XGBoost: A Fast and Accurate Boosting Trees Model

Avatar
Posted on Oct 15, 2015

The Author: Tong He is a data scientist in SupStat Inc. and a master student in Simon Fraser Unviersity. His currently research interests include machine learning, data mining and bioinformatics.

In the work of data analysis, we usually build models to make predictions on the data. Among the choices in R, randomForest, gbm and glmnet are three exceptionally popular packages since they appear in almost all the data mining competitions on Kaggle. In my personal experiences, gbm costs less memory and time than randomForest, and users indeed prefer it. In python's sklearn library, we also have the GradientBoostingClassifier module.

Boosting classifier belongs to ensemble models, the basic idea is to aggregate hundreds of less accurate tree-based models to form a very accurate model. This model usually iteratively generates a new tree-based model at each step. People have proposed various ways to get a reasonable base model. In Friedman's Gradient Boosting Machine, it incorporates gradient descent method to build a tree which decrease the objective along the direction of the gradient. In practice we need to generate thousands of trees to get an excellent result on a relatively large data set. However the current implementation of the algorithm is not fast enough so that we may need to wait for a long time for the result.

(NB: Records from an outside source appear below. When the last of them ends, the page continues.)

Lemma missing_check02 c (D : DataFrame) :
  missing c (check02_row <$> D)
  = missing c D + count (λ r, outside c (cell c r)) D.
Proof.
  rewrite !missing_count, count_fmap.
  apply count_disjoint_or; intros r; unfold compose.
  - rewrite check02_cell.
    destruct (outside c (cell c r)); [by rewrite orb_true_r|by rewrite orb_false_r].
  - destruct (outside c (cell c r)) eqn:H; [|by rewrite andb_false_r].
    apply outside_present in H. by rewrite H.
Qed.

Lemma missing_check03 c (D : DataFrame) :
  missing c (check03_row <$> D) = missing c D.
Proof.
  rewrite !missing_count, count_fmap. apply count_ext. intros r.
  unfold compose. rewrite check03_cell.
  destruct (swapped r) eqn:H; [|done].
  apply flt_present in H as [Ha Hb]. destruct c; simpl; congruence.
Qed.

Lemma missing_check04 c (D : DataFrame) :
  missing c (check04_row <$> D)
  = missing c D + match c with
                  | MaxTemp | MinTemp => count range_fail D
                  | Precip | WindSpeed => 0
                  end.
Proof.
  rewrite !missing_count, count_fmap.
  assert (∀ r, range_fail r = true →
               isna (max_temp r) = false ∧ isna (min_temp r) = false) as Hp.
  { intros r H. apply range_fail_present in H.
    apply andb_true_iff in H as [Ha Hb].
    by destruct (isna (max_temp r)), (isna (min_temp r)). }
  destruct c.
  - rewrite Nat.add_0_r. apply count_ext. intros r. unfold compose.
    rewrite check04_cell. by destruct (range_fail r).
  - apply count_disjoint_or; intros r; unfold compose.
    + rewrite check04_cell.
      destruct (range_fail r); [by rewrite orb_true_r|by rewrite orb_false_r].
    + destruct (range_fail r) eqn:H; [|by rewrite andb_false_r].
      destruct (Hp r H) as [Ha _]. cbn [cell]. by rewrite Ha.
  - apply count_disjoint_or; intros r; unfold compose.
    + rewrite check04_cell.
      destruct (range_fail r); [by rewrite orb_true_r|by rewrite orb_false_r].
    + destruct (range_fail r) eqn:H; [|by rewrite andb_false_r].
      destruct (Hp r H) as [_ Hb]. cbn [cell]. by rewrite Hb.
  - rewrite Nat.add_0_r. apply count_ext. intros r. unfold compose.
    rewrite check04_cell. by destruct (range_fail r).
Qed.

End Accounting.

(** X5.  After the four checks of the driver on the table of the loader, the
    number of missing values of a column is the number it had in the input,
    plus the number of cells equal to -999 in the input, plus the counts of
    the column in rows "2. Gross Error" and "4. Range Fail". *)
Theorem missing_accounting (D : DataFrame) (c : Column) :
  let out := run_checks D zero_ledger in
  ∃ g f, iloc 1 (pos c) out.2 = Some g
       ∧ iloc 3 (pos c) out.2 = Some f
       ∧ missing c out.1
         = missing c D + count no_data (getitem c D) + g + f.
Proof.
  cbn zeta. rewrite run_checks_eq. cbn [fst snd].
  rewrite missing_check04, missing_check03, missing_check02, missing_check01.
  set (D1 := row_map check01_cell <$> D).
  set (D2 := check02_row <$> D1).
  set (D3 := check03_row <$> D2).
  exists (count (λ r, outside c (cell c r)) D1).
  exists (match c with
          | MaxTemp | MinTemp => count range_fail D3
          | Precip | WindSpeed => 0
          end).
  split; [by destruct c|]. split; [by destruct c|]. reflexivity.
Qed.

(** X4.  Checks 3 and 4 leave the precipitation and wind speed columns as
    they are, and Check 3 leaves the number of missing values of every
    column unchanged. *)
Theorem temperature_checks_scope (D : DataFrame) (L : Ledger) (c : Column) :
  getitem Precip (Check03_TmaxTminSwapped D L).1 = getitem Precip D
  ∧ getitem WindSpeed (Check03_TmaxTminSwapped D L).1 = getitem WindSpeed D
  ∧ getitem Precip (Check04_TmaxTminRange D L).1 = getitem Precip D
  ∧ getitem WindSpeed (Check04_TmaxTminRange D L).1 = getitem WindSpeed D
  ∧ missing c (Check03_TmaxTminSwapped D L).1 = missing c D.
Proof.
  rewrite Check03_eq, Check04_eq. cbn [fst]. unfold getitem.
  rewrite <- !list_fmap_compose.
  repeat split; try apply missing_check03;
    apply list_fmap_ext; intros i r _; unfold compose;
    first [ by rewrite check03_cell; destruct (swapped r)
          | by rewrite check04_cell; destruct (range_fail r) ].
Qed.

(** ** Each check on its own output *)

Section Rerun.

Lemma check02_outside c r : outside c (cell c (check02_row r)) = false.
Proof.
  rewrite check02_cell.
  destruct (outside c (cell c r)) eqn:H; [by destruct c|exact H].
Qed.

Lemma check02_row_idem r : check02_row (check02_row r) = check02_row r.
Proof.
  apply row_ext. intros c. rewrite (check02_cell c (check02_row r)).
  by rewrite check02_outside.
Qed.

Lemma check03_swapped r : swapped (check03_row r) = false.
Proof.
  unfold check03_row. destruct (swapped r) eqn:H; [|exact H].
  unfold swapped in *. cbn [max_temp min_temp]. by apply flt_asym.
Qed.

Lemma check03_row_idem r : check03_row (check03_row r) = check03_row r.
Proof. unfold check03_row at 1. by rewrite check03_swapped. Qed.

Lemma check04_range_fail r : range_fail (check04_row r) = false.
Proof.
  unfold check04_row. destruct (range_fail r) eqn:H; [reflexivity|exact H].
Qed.

Lemma check04_row_idem r : check04_row (check04_row r) = check04_row r.
Proof. unfold check04_row at 1. by rewrite check04_range_fail. Qed.

Lemma fmap_idem {A} (f : A → A) (l : list A) :
  (∀ x, f (f x) = f x) → f <$> (f <$> l) = f <$> l.
Proof.
  intros H. rewrite <- list_fmap_compose. apply list_fmap_ext.
  intros i x _. apply H.
Qed.

End Rerun.

(** X7.  Each of Checks 2, 3 and 4, applied again to the frame and the table
    it returned, returns the same frame and overwrites its counts with 0:
    the counts of a check are those of its last application, not a running
    total. *)
Theorem check_rerun_resets_counts (D : DataFrame) (L : Ledger) :
  shape L = [4; 4; 4; 4] →
  (let once := Check02_GrossErrors D L in
   let twice := Check02_GrossErrors once.1 once.2 in
   twice.1 = once.1 ∧ ∀ c, iloc 1 (pos c) twice.2 = Some 0)
  ∧ (let once := Check03_TmaxTminSwapped D L in
     let twice := Check03_TmaxTminSwapped once.1 once.2 in
     twice.1 = once.1
     ∧ iloc 2 (pos MaxTemp) twice.2 = Some 0
     ∧ iloc 2 (pos MinTemp) twice.2 = Some 0)
  ∧ (let once := Check04_TmaxTminRange D L in
     let twice := Check04_TmaxTminRange once.1 once.2 in
     twice.1 = once.1
     ∧ iloc 3 (pos MaxTemp) twice.2 = Some 0
     ∧ iloc 3 (pos MinTemp) twice.2 = Some 0).
Proof.
  intros HL. cbn zeta. split; [|split].
  - rewrite !Check02_eq. cbn [fst snd].
    split; [by apply fmap_idem, check02_row_idem|].
    assert (∀ c lo hi, spec_range c = (lo, hi) →
                       count (gross c lo hi) (check02_row <$> D) = 0) as HG.
    { intros c lo hi Hr. rewrite count_fmap. apply count_none. intros r.
      unfold compose. pose proof (check02_outside c r) as H.
      unfold outside in H. by rewrite Hr in H. }
    rewrite (HG Precip 0%Z 25%Z eq_refl), (HG MaxTemp (-25)%Z 35%Z eq_refl),
      (HG MinTemp (-25)%Z 35%Z eq_refl), (HG WindSpeed 0%Z 10%Z eq_refl).
    intros c. destruct c; cbn [pos]; by ledger_read.
  - rewrite !Check03_eq. cbn [fst snd pos].
    split; [by apply fmap_idem, check03_row_idem|].
    assert (count swapped (check03_row <$> D) = 0) as ->.
    { rewrite count_fmap. apply count_none. intros r. apply check03_swapped. }
    split; by ledger_read.
  - rewrite !Check04_eq. cbn [fst snd pos].
    split; [by apply fmap_idem, check04_row_idem|].
    assert (count range_fail (check04_row <$> D) = 0) as ->.
    { rewrite count_fmap. apply count_none. intros r. apply check04_range_fail. }
    split; by ledger_read.
Qed.

Lemma check_rerun_resets_counts_witness :
  shape zero_ledger = [4; 4; 4; 4]
  ∧ iloc 2 (pos MaxTemp)
      (Check03_TmaxTminSwapped
         (Check03_TmaxTminSwapped sample_frame zero_ledger).1
         (Check03_TmaxTminSwapped sample_frame zero_ledger).2).2 = Some 0.
Proof.
  split; [reflexivity|].
  exact (proj1 (proj2 (proj1 (proj2
    (check_rerun_resets_counts sample_frame zero_ledger eq_refl))))).
Defined.

(** ** The table after the driver *)

(** X8.  After the four checks of the driver on the table of the loader, the
    table still has four rows of four counts, and no count exceeds the
    number of rows of the frame. *)
Theorem ledger_counts_bounded (D : DataFrame) :
  let out := run_checks D zero_ledger in
  length out.1 = length D
  ∧ shape out.2 = [4; 4; 4; 4]
  ∧ ∀ r c, r < 4 → c < 4 → ∃ n, iloc r c out.2 = Some n ∧ n ≤ length D.
Proof.
  cbn zeta. split; [by rewrite run_checks_frame, length_fmap|].
  rewrite run_checks_eq. cbn [snd].
  set (D1 := row_map check01_cell <$> D).
  set (D2 := check02_row <$> D1).
  set (D3 := check03_row <$> D2).
  assert (length D1 = length D) as H1 by (unfold D1; by rewrite length_fmap).
  assert (length D2 = length D) as H2 by (unfold D2; by rewrite length_fmap).
  assert (length D3 = length D) as H3 by (unfold D3; by rewrite length_fmap).
  split; [by rewrite !shape_iloc_set|].
  pose proof (count_le_length (gross Precip 0 25) D1).
  pose proof (count_le_length (gross MaxTemp (-25) 35) D1).
  pose proof (count_le_length (gross MinTemp (-25) 35) D1).
  pose proof (count_le_length (gross WindSpeed 0 10) D1).
  pose proof (count_le_length swapped D2).
  pose proof (count_le_length range_fail D3).
  intros r c Hr Hc.
  destruct r as [|[|[|[|r]]]]; [| | | |lia];
    destruct c as [|[|[|[|c]]]]; try lia;
    eexists; (split; [reflexivity|lia]).
Qed.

Now, we have XGBoost to solve this problem. XGBoost is short for "eXtreme Gradient Boosting". It is a gradient boosting implementation in C++, and its author is Tianqi Chen, a Ph.D. Student in Washington University. He felt limited by the efficiency of the current boosting libraries so he started the project in early 2014. This tools was getting well shaped in the summer of 2014. Its algorithm is improved than the vanilla gradient boosting model, and it automatically parallels on a multi-threaded CPU. The debut of XGBoost is the higgs boson signal competition on Kaggle, and it becomes popular afterwards. Nowadays there are many competition winners using XGBoost in their model.

To make the tool accepted by more users, Tianqi developed its python interface and I developed the R interface and it is on CRAN now. The following sections focus on the general R interface and I suggest readers to get a basic idea of XGBoost's features, and then learn the exact interface from the documentation.

1. Basic functions

First we can install the pacakge from CRAN:

install.packages('xgboost')

to follow the latest version, we can install from github:

devtools::install_github('dmlc/xgboost',subdir='R-package')

Time to code! Run the following code to load the sample:

require(xgboost)
data(agaricus.train, package='xgboost')
data(agaricus.test, package='xgboost')
train <- agaricus.train
test <- agaricus.test

This data asks us to judge whether a mushroom is poisonous or not by its attributes. The attributes are denoted as existing by 1, non-existing by 0. Therefore it is stored as a sparse matrix.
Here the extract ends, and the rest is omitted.